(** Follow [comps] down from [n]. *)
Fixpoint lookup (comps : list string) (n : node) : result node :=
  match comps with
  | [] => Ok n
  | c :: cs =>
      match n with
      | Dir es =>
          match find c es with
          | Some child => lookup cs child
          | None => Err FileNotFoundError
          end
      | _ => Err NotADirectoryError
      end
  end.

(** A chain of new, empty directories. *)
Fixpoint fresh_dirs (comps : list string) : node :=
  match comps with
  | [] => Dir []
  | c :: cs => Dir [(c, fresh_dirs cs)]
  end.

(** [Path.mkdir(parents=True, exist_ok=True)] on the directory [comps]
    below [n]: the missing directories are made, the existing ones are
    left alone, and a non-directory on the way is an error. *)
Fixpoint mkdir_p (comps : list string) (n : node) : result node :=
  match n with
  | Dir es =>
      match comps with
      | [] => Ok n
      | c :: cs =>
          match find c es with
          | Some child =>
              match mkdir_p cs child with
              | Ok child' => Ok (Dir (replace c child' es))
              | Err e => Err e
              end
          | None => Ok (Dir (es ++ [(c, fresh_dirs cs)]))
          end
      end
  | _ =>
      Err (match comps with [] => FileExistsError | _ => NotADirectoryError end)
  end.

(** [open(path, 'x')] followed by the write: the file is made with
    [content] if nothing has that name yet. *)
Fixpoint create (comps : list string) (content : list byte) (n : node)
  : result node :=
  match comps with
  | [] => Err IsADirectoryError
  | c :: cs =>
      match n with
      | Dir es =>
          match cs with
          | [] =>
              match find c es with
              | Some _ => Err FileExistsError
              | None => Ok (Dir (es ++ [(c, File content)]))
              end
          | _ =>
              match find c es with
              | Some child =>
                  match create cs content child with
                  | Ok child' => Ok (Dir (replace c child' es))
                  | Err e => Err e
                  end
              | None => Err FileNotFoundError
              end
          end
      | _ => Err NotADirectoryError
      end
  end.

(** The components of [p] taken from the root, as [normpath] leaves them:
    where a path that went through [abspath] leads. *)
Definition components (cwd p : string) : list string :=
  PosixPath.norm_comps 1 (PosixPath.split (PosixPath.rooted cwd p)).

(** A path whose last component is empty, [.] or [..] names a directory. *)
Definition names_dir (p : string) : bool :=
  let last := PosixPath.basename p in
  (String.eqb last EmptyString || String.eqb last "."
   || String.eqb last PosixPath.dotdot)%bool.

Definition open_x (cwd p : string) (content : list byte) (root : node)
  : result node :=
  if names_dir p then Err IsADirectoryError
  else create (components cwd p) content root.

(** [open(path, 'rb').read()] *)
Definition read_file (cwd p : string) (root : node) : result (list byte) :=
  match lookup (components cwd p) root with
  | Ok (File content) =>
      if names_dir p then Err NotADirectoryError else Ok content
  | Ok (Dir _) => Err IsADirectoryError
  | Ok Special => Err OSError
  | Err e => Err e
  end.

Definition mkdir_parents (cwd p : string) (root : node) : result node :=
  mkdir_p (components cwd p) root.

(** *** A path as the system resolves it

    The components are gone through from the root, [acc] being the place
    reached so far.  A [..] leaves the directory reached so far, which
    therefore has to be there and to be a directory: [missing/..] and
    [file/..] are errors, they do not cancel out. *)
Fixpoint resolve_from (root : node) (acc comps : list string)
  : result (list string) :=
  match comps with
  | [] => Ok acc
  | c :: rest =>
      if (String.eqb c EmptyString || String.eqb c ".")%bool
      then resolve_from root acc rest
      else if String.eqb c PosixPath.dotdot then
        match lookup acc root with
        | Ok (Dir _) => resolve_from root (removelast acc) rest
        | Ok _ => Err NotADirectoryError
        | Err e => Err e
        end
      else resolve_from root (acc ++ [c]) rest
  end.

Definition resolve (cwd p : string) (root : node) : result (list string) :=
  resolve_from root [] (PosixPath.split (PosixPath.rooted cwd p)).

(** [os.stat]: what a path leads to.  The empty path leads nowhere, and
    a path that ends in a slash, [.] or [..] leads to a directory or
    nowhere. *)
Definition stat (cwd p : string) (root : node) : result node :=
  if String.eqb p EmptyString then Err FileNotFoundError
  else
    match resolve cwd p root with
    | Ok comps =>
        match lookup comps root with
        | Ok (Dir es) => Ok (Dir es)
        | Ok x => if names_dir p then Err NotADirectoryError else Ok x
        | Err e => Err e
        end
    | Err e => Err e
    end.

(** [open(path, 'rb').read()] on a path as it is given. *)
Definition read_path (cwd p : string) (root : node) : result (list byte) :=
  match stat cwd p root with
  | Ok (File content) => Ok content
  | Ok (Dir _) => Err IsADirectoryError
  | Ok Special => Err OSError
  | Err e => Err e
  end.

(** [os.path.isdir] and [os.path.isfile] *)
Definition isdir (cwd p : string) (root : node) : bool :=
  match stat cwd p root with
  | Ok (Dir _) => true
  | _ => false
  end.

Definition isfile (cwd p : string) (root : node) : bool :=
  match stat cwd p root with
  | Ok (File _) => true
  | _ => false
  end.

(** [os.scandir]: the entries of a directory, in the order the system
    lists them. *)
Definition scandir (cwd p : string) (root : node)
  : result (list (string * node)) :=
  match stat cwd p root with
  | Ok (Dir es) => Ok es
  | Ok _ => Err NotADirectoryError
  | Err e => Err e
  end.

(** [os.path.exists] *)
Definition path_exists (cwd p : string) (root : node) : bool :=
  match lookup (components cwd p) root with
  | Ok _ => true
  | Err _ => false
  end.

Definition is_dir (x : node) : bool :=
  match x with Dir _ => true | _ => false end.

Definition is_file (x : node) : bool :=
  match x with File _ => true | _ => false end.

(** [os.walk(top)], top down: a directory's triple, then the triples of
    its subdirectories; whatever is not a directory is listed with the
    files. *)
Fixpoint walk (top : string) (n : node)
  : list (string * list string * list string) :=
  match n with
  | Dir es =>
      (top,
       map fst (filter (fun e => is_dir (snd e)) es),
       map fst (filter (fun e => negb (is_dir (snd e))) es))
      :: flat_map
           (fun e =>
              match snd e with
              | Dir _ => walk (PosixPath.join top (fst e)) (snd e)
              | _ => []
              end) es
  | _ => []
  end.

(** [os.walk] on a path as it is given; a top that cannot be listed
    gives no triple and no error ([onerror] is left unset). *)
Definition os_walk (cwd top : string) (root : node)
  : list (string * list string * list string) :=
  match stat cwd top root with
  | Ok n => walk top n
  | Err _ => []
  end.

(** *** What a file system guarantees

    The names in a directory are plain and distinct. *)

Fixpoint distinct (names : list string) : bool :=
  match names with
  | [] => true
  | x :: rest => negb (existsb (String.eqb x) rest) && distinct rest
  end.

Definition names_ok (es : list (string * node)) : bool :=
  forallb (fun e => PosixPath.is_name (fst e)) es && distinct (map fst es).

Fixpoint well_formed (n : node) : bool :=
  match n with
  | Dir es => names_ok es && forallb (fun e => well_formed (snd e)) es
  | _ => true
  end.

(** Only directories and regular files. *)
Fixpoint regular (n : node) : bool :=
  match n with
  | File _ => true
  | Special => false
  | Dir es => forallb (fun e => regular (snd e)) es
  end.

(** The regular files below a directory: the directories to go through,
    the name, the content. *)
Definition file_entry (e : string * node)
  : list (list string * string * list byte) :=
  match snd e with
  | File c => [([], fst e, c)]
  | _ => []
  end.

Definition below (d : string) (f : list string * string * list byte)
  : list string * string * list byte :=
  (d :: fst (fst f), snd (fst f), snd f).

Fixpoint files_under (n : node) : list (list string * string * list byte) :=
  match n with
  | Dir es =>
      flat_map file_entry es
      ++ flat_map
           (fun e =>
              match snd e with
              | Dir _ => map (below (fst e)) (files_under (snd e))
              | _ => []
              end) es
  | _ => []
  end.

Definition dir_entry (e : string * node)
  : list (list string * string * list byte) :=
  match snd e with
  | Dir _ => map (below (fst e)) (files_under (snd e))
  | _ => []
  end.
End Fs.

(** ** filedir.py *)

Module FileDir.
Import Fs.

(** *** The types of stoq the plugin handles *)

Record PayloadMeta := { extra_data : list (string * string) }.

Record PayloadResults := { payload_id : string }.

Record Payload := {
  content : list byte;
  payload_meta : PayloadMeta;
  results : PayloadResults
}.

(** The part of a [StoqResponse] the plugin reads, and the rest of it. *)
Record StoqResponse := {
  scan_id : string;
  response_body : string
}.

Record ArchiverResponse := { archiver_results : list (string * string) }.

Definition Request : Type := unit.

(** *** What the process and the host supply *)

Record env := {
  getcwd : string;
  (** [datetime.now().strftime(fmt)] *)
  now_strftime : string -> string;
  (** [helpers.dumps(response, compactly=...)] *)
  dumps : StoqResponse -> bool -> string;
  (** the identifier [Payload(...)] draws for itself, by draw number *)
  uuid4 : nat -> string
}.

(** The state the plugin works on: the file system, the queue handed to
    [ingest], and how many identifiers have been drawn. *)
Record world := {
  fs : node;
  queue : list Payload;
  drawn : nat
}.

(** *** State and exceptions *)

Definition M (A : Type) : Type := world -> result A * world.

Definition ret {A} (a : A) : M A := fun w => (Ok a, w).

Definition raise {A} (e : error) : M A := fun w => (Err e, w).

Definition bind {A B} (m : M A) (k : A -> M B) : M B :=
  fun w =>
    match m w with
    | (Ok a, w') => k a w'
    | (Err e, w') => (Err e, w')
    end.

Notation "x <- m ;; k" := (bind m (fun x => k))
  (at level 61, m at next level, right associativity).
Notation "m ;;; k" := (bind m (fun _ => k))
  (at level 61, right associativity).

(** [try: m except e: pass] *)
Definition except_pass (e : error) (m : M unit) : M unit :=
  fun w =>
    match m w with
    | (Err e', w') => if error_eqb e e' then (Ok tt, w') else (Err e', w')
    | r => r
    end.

********************

WHAT TO WORK ON: The word "negb" occurs on some lines of the data. Give the number of those lines only.

SOLVED EXERCISE: 2